[Stored data]

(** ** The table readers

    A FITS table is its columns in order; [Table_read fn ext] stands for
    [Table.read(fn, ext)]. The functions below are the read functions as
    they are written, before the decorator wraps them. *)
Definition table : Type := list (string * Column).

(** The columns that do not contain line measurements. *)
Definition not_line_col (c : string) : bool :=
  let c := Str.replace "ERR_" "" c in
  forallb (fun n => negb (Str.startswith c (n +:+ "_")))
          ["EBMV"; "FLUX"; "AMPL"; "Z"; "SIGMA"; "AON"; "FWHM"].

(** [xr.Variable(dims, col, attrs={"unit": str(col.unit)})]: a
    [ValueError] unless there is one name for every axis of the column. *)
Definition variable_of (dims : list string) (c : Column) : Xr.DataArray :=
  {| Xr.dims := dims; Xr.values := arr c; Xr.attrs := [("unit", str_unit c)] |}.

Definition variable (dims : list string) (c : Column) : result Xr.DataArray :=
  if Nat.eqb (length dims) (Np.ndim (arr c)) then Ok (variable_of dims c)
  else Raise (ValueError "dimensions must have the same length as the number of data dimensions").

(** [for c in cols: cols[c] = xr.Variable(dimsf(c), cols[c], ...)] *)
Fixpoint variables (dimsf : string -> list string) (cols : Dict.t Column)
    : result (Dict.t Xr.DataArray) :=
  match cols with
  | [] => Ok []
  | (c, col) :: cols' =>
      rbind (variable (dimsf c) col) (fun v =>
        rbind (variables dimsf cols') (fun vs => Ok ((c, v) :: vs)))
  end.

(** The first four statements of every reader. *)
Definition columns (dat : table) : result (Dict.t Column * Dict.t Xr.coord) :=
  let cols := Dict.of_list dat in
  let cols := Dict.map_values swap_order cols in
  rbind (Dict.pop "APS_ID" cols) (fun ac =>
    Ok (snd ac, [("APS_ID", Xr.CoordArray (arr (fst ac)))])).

▶ **Instructions to follow**
Copy out the entries. Change nothing.

▶ **Your response**
(** ** The table readers

    A FITS table is its columns in order; [Table_read fn ext] stands for
    [Table.read(fn, ext)]. The functions below are the read functions as
    they are written, before the decorator wraps them. *)
Definition table : Type := list (string * Column).

(** The columns that do not contain line measurements. *)
Definition not_line_col (c : string) : bool :=
  let c := Str.replace "ERR_" "" c in
  forallb (fun n => negb (Str.startswith c (n +:+ "_")))
          ["EBMV"; "FLUX"; "AMPL"; "Z"; "SIGMA"; "AON"; "FWHM"].

(** [xr.Variable(dims, col, attrs={"unit": str(col.unit)})]: a
    [ValueError] unless there is one name for every axis of the column. *)
Definition variable_of (dims : list string) (c : Column) : Xr.DataArray :=
  {| Xr.dims := dims; Xr.values := arr c; Xr.attrs := [("unit", str_unit c)] |}.

Definition variable (dims : list string) (c : Column) : result Xr.DataArray :=
  if Nat.eqb (length dims) (Np.ndim (arr c)) then Ok (variable_of dims c)
  else Raise (ValueError "dimensions must have the same length as the number of data dimensions").

(** [for c in cols: cols[c] = xr.Variable(dimsf(c), cols[c], ...)] *)
Fixpoint variables (dimsf : string -> list string) (cols : Dict.t Column)
    : result (Dict.t Xr.DataArray) :=
  match cols with
  | [] => Ok []
  | (c, col) :: cols' =>
      rbind (variable (dimsf c) col) (fun v =>
        rbind (variables dimsf cols') (fun vs => Ok ((c, v) :: vs)))
  end.

(** The first four statements of every reader. *)
Definition columns (dat : table) : result (Dict.t Column * Dict.t Xr.coord) :=
  let cols := Dict.of_list dat in
  let cols := Dict.map_values swap_order cols in
  rbind (Dict.pop "APS_ID" cols) (fun ac =>
    Ok (snd ac, [("APS_ID", Xr.CoordArray (arr (fst ac)))])).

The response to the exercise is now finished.